I made the web server in client/cros/httpd.py multithreaded in this way a few days ago. Or, one can use CherryPy or some other multithreaded python HTTP server. Why do we care about this?

Comment #7

Posted on Mar 16, 2011 by Happy Camel

(No comment was entered for this change.)

Comment #8

Posted on Mar 16, 2011 by Massive Ox

I don't even understand what the bug being reported here is, much less what I'm on the hook for fixing, or why I'm on the hook for fixing it.

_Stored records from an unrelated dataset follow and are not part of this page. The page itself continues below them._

Lemma envelope_write_Ok a b : envelope_write ev key a = Ok b →
  ∃ mac, envelope_mac (ev_domain ev) key (ev_items ev a) = Ok mac ∧
    b = file_bytes (ev_items ev a ++ [(u "integrity_mac", JStr mac)]).
Proof. unfold envelope_write, envelope_to_bytes. intros (mac & Hm & [= <-])%bind_Ok. by exists mac. Qed.

Lemma tagged_ok a mac : valid a → is_ascii mac = true →
  json_ok (JObj (ev_items ev a ++ [(u "integrity_mac", JStr mac)])) = true.
Proof.
  intros Hv Hm. rewrite json_ok_snoc, (el_ok a Hv). cbn [json_ok]. by rewrite (is_ascii_forallb_scalar _ Hm).
Qed.

Lemma envelope_loads a mac : valid a → forallb is_scalar mac = true →
  (length (file_bytes (ev_items ev a ++ [(u "integrity_mac", JStr mac)])) ≤ MAX_FILE)%nat →
  envelope_parse ev (new_file (file_bytes (ev_items ev a ++ [(u "integrity_mac", JStr mac)]))) = Ok (a, mac).
Proof.
  intros Hv Hm Hl. unfold envelope_parse. rewrite read_new_file by done. cbn [mbind result_bind].
  pose proof (el_strict a mac) as Hs.
  assert (json_ok (JObj (ev_items ev a ++ [(u "integrity_mac", JStr mac)])) = true) as Hok.
  { rewrite json_ok_snoc, (el_ok a Hv). cbn [json_ok]. by rewrite Hm. }
  pose proof (expect_printed _ _ _ Hok Hs (el_fields a mac) (el_version a mac)) as He.
  apply bind_Ok in He as (raw & Hraw & He). rewrite Hraw. cbn [mbind result_bind]. rewrite He. cbn [mbind result_bind].
  rewrite el_round by done. cbn [mbind result_bind]. cbn [strict_objects] in Hs. apply andb_true_iff in Hs as [Hd _].
  by rewrite (field_sorted "integrity_mac" _ (JStr mac) Hd (el_mac a mac)).
Qed.

Lemma envelope_round_trip a b : valid a → envelope_write ev key a = Ok b → (length b ≤ MAX_FILE)%nat →
  envelope_load ev key (new_file b) = Ok a.
Proof.
  intros Hv (mac & Hm & ->)%envelope_write_Ok Hl. unfold envelope_load.
  destruct (envelope_mac_Ok _ _ Hm) as (_ & Ha & _).
  rewrite envelope_loads by (done || by apply is_ascii_forallb_scalar). cbn [mbind result_bind]. rewrite Hm.
  cbn [mbind result_bind]. unfold compare_digest_str. rewrite Ha. cbn [andb require mbind result_bind].
  unfold compare_digest. by rewrite pystr_eqb_refl.
Qed.

Lemma envelope_oversized b : (MAX_FILE < length b)%nat → envelope_load ev key (new_file b) = Raise ArtifactExchangeError.
Proof.
  intros Hl. unfold envelope_load, envelope_parse, read_secure, new_file. cbn [open_nofollow mbind result_bind validate_descriptor
    f_regular f_own f_private f_content require]. by rewrite (proj2 (Nat.leb_gt _ _) Hl).
Qed.

Lemma envelope_torn a b k : valid a → envelope_write ev key a = Ok b → (k < length b)%nat →
  envelope_load ev key (new_file (take k b)) = Raise ArtifactExchangeError.
Proof.
  intros Hv (mac & Hm & ->)%envelope_write_Ok Hk. destruct (envelope_mac_Ok _ _ Hm) as (_ & Ha & _).
  unfold envelope_load. destruct (envelope_parse ev _) as [[a' mac']|e] eqn:Hp.
  - exfalso. unfold envelope_parse in Hp. apply malformed_Ok, bind_Ok in Hp as (raw & Hraw & Hp).
    apply bind_Ok in Hraw as (b & Hb & Hraw). apply read_secure_length in Hb as (f & [= <-] & _ & ->). cbn [f_content] in Hraw.
    apply bind_Ok in Hp as (l & Hl & _). eapply (expect_torn _ k _ _ l (tagged_ok a mac Hv Ha) Hk). by rewrite Hraw.
  - cbn [mbind result_bind]. unfold envelope_parse in Hp. by apply malformed_Raise in Hp as ->.
Qed.
End tagged.
Arguments EnvelopeLaws {_} _ _.

(** ** The two payload types *)

Lemma posture_ascii c : is_ascii (posture_value c) = true.
Proof. by destruct c. Qed.
Lemma assurance_ascii a : is_ascii (assurance_value a) = true.
Proof. by destruct a. Qed.
Lemma level_ascii l : is_ascii (level_value l) = true.
Proof. by destruct l. Qed.

(** Close [json_ok] of a literal object whose strings are scalar or ASCII
    by the hypotheses. *)
Ltac items_ok :=
  cbn [json_ok forallb fst snd];
  repeat match goal with
  | H : forallb is_scalar ?s = true |- context [forallb is_scalar ?s] => rewrite H; clear H
  | H : is_ascii ?s = true |- context [forallb is_scalar ?s] => rewrite (is_ascii_forallb_scalar _ H); clear H
  | H : match_token ?s = true |- context [forallb is_scalar ?s] =>
    rewrite (is_ascii_forallb_scalar _ (match_token_ascii _ H)); clear H
  | H : match_hex64 ?s = true |- context [forallb is_scalar ?s] =>
    rewrite (is_ascii_forallb_scalar _ (match_hex64_ascii _ H)); clear H
  | |- context [forallb is_scalar (isoformat ?d)] => rewrite (is_ascii_forallb_scalar _ (isoformat_ascii d))
  | |- context [forallb is_scalar (b64encode ?b)] => rewrite (is_ascii_forallb_scalar _ (b64encode_ascii b))
  | |- context [forallb is_scalar (posture_value ?c)] => rewrite (is_ascii_forallb_scalar _ (posture_ascii c))
  | |- context [forallb is_scalar (level_value ?c)] => rewrite (is_ascii_forallb_scalar _ (level_ascii c))
  | |- context [forallb is_scalar (assurance_value ?c)] => rewrite (is_ascii_forallb_scalar _ (assurance_ascii c))
  end;
  reflexivity.

Section payloads.
Context `{Hash}.

(** A preview whose texts Python can encode. *)
Definition preview_ok (p : AuthorizationPreview) : Prop :=
  AuthorizationPreview_post_init p = Ok () ∧ dt_valid (av_generated_at p) = true ∧
  forallb is_scalar (av_alias_name p) && forallb is_scalar (av_previous_description p) &&
  forallb is_scalar (av_requested_description p) = true.

Definition pending_ok (p : PendingConfirmationRequest) : Prop :=
  PendingConfirmationRequest_post_init p = Ok () ∧ dt_valid (pr_expires_at p) = true ∧
  forallb is_scalar (pr_alias_name p) && forallb is_scalar (pr_previous_description p) &&
  forallb is_scalar (pr_requested_description p) = true.

#[export] Instance preview_laws : EnvelopeLaws preview_envelope preview_ok.
Proof.
  split; try done.
  - intros p (Hp & _ & Hs). unfold AuthorizationPreview_post_init in Hp. rewrite !require_bind in Hp.
    destruct Hp as (Ho & _ & Hd & Ht & _). split_andb. apply pystr_eqb_eq in Ho.
    unfold preview_envelope, authorization_preview_payload. cbn [ev_items]. rewrite Ho. items_ok.
  - intros p mac (Hp & Hv & _). unfold preview_envelope, authorization_preview_payload, authorization_preview_of_items.
    cbn [ev_items ev_of_items].
    pose proof Hp as Hp'. unfold AuthorizationPreview_post_init in Hp'. rewrite !require_bind in Hp'.
    destruct Hp' as (_ & _ & _ & _ & Hu%require_Ok).
    read_field "generated_at". unfold as_utc. cbn [as_datetime]. rewrite fromisoformat_isoformat by done.
    cbn [mbind result_bind]. rewrite Hu. cbn [require mbind result_bind].
    read_field "operation". read_field "alias_name". read_field "previous_description". read_field "requested_description".
    read_field "execution_intent_digest". read_field "requested_plan_digest". read_field "requested_step_id".
    read_field "target_capability_posture". rewrite posture_of_value. cbn [mbind result_bind].
    read_field "target_anchor_assurance". rewrite assurance_of_value. cbn [mbind result_bind].
    unfold AuthorizationPreview_new. destruct p. cbn in *. by rewrite Hp.
Qed.

#[export] Instance pending_laws : EnvelopeLaws pending_envelope pending_ok.
Proof.
  split; try done.
  - intros p (Hp & _ & Hs). unfold PendingConfirmationRequest_post_init in Hp. rewrite !require_bind in Hp.
    destruct Hp as (Ho & Ht & _ & Hd & _). cbn [forallb] in Ht, Hd. split_andb. apply pystr_eqb_eq in Ho.
    unfold pending_envelope, pending_confirmation_payload. cbn [ev_items]. rewrite Ho. items_ok.
  - intros p mac (Hp & Hv & _). unfold pending_envelope, pending_confirmation_payload, pending_confirmation_of_items.
    cbn [ev_items ev_of_items].
    pose proof Hp as Hp'. unfold PendingConfirmationRequest_post_init in Hp'. rewrite !require_bind in Hp'.
    destruct Hp' as (_ & _ & _ & _ & Hu%require_Ok).
    read_field "expires_at". unfold as_utc. cbn [as_datetime]. rewrite fromisoformat_isoformat by done.
    cbn [mbind result_bind]. rewrite Hu. cbn [require mbind result_bind].
    read_field "operation". read_field "contract_id". read_field "operation_id". read_field "alias_name".
    read_field "previous_description". read_field "requested_description". read_field "target_identity_digest".
    read_field "target_fingerprint". read_field "intent_digest". read_field "expected_authority_id".
    read_field "expected_algorithm".
    unfold PendingConfirmationRequest_new. destruct p. cbn in *. by rewrite Hp.
Qed.
End payloads.

(** ** Signed artifacts *)

(** An authorization whose fingerprint was validated and can be encoded. *)
Definition authorization_ok (a : PlanAuthorizationV2) : Prop :=
  let f := pa2_evidence_fingerprint (a2_fields a) in
  PlanAuthorizationV2_post_init a = Ok () ∧ Forall wf_binding (pa2_authorized_executions (a2_fields a)) ∧
  dt_valid (pa2_issued_at (a2_fields a)) = true ∧ dt_valid (pa2_expires_at (a2_fields a)) = true ∧
  AuthorizationEvidenceFingerprint_post_init f = Ok () ∧
  forallb is_scalar (ef_capability_posture_value f) && forallb is_scalar (ef_anchor_assurance_value f) &&
  forallb is_scalar (ef_anchor_evidence_state f) && none_or (forallb is_scalar) (ef_anchor_provisioned_at f) = true.

Definition confirmation_ok (e : ConfirmationEvidence) : Prop :=
  ConfirmationEvidence_post_init e = Ok () ∧ dt_valid (ce_issued_at e) = true ∧ dt_valid (ce_expires_at e) = true.

Lemma binding_round b : wf_binding b → binding_of (sort_keys (binding_entry b)) = Ok b.
Proof.
  intros Hb. unfold binding_entry, binding_of. rewrite sort_keys_obj. cbn [as_object mbind result_bind].
  read_field "step_id". read_field "execution_intent_digest". destruct b as [s d]. unfold wf_binding in Hb.
  cbv zeta. cbn [sb_step_id sb_execution_intent_digest]. by rewrite Hb.
Qed.

Lemma bindings_round l : Forall wf_binding l → mapM binding_of (map sort_keys (map binding_entry l)) = Ok l.
Proof.
  induction 1 as [|b l Hb _ IH]; [done|]. cbn [map mapM]. rewrite (binding_round _ Hb).
  cbn [mbind result_bind]. by rewrite IH.
Qed.

Lemma fingerprint_round f : AuthorizationEvidenceFingerprint_post_init f = Ok () →
  fingerprint_of_json (sort_keys (JObj (fingerprint_items f))) = Ok f.
Proof.
  intros Hf. rewrite sort_keys_obj. unfold fingerprint_of_json, fingerprint_items. cbn [as_object mbind result_bind].
  read_field "capability_posture_value". read_field "anchor_assurance_value". read_field "anchor_evidence_state".
  read_field "anchor_baseline". read_field "anchor_witness_value". read_field "anchor_provisioned_at".
  destruct f as [c an es b w p]. cbn in *. by destruct b, w, p; cbn; rewrite Hf.
Qed.

Lemma binding_entries_ok l : Forall wf_binding l → forallb json_ok (map binding_entry l) && forallb strict_objects (map binding_entry l) = true.
Proof.
  induction 1 as [|b l [Hs Hd]%wf_binding_ascii _ IH]; [done|]. cbn [map forallb]. rewrite andb_true_iff in IH. destruct IH as [-> ->].
  unfold binding_entry at 1. rewrite !andb_true_r. items_ok.
Qed.

Lemma printed_load {A} (of_items : list (pystr * json) → result A) items fields version a :
  json_ok (JObj items) = true → strict_objects (JObj items) = true → fields_are items fields = true →
  lookup_item (u "schema_version") items = Some (JInt version) → (length (file_bytes items) ≤ MAX_FILE)%nat →
  of_items (sorted_items items) = Ok a →
  malformed (raw ← read_secure (new_file (file_bytes items)) ≫= loads_bytes;
    d ← expect_fields fields version raw; of_items d) = Ok a.
Proof.
  intros Hok Hs Hf Hv Hl Ha. rewrite malformed_Ok, read_new_file by done. cbn [mbind result_bind].
  pose proof (expect_printed _ _ _ Hok Hs Hf Hv) as (raw & Hraw & He)%bind_Ok. rewrite Hraw. cbn [mbind result_bind].
  rewrite He. exact Ha.
Qed.

Lemma authorization_items_ok a : authorization_ok a →
  json_ok (JObj (authorization_items a)) = true ∧ strict_objects (JObj (authorization_items a)) = true.
Proof.
  intros (Hp & Hb & _ & _ & _ & Hs). unfold PlanAuthorizationV2_post_init in Hp. rewrite require_bind in Hp.
  destruct Hp as [_ Hp]. apply bind_Ok in Hp as ([] & (T1 & T2 & T3)%metadata_ok_inv & Hp). rewrite require_bind in Hp.
  destruct Hp as [Hd _]. pose proof (binding_entries_ok _ Hb) as [B1 B2]%andb_true_iff. split_andb. split.
  - assert (json_ok (JObj (fingerprint_items (pa2_evidence_fingerprint (a2_fields a)))) = true) as Hf.
    { unfold fingerprint_items. destruct (pa2_evidence_fingerprint _) as [c an es b w p]. cbn in *.
      repeat match goal with H : forallb is_scalar _ = true |- _ => rewrite H end. by destruct b, w, p; cbn; rewrite ?andb_true_r. }
    assert (json_ok (JList (map binding_entry (pa2_authorized_executions (a2_fields a)))) = true) as Hl by done.
    unfold authorization_items. cbv zeta. rewrite T3.
    set (x := JList (map binding_entry _)) in *. set (y := JObj (fingerprint_items _)) in *. clearbody x y.
    cbn [json_ok forallb fst snd]. rewrite Hl, Hf. items_ok.
  - unfold authorization_items. cbn [strict_objects forallb snd]. rewrite B2.
    by destruct (pa2_evidence_fingerprint _) as [c an es [] [] []].
Qed.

WontFix'ing. If someone's writing code that's using a single-threaded python http server, then that person should fix his or her code.

Comment #9

Posted on Oct 5, 2012 by Happy Monkey

For reference, similar issue was previously worked around in chrome - crbug.com/57491

chrome test runners do now run with --disable-preconnect though, I guess to avoid these sorts of issues on the simplistic single-threaded test server

Comment #10

Posted on Oct 5, 2012 by Grumpy Wombat

I'm confused. crbug.com/57491 was marked as fixed 2 years ago. Do you think it could still be an issue?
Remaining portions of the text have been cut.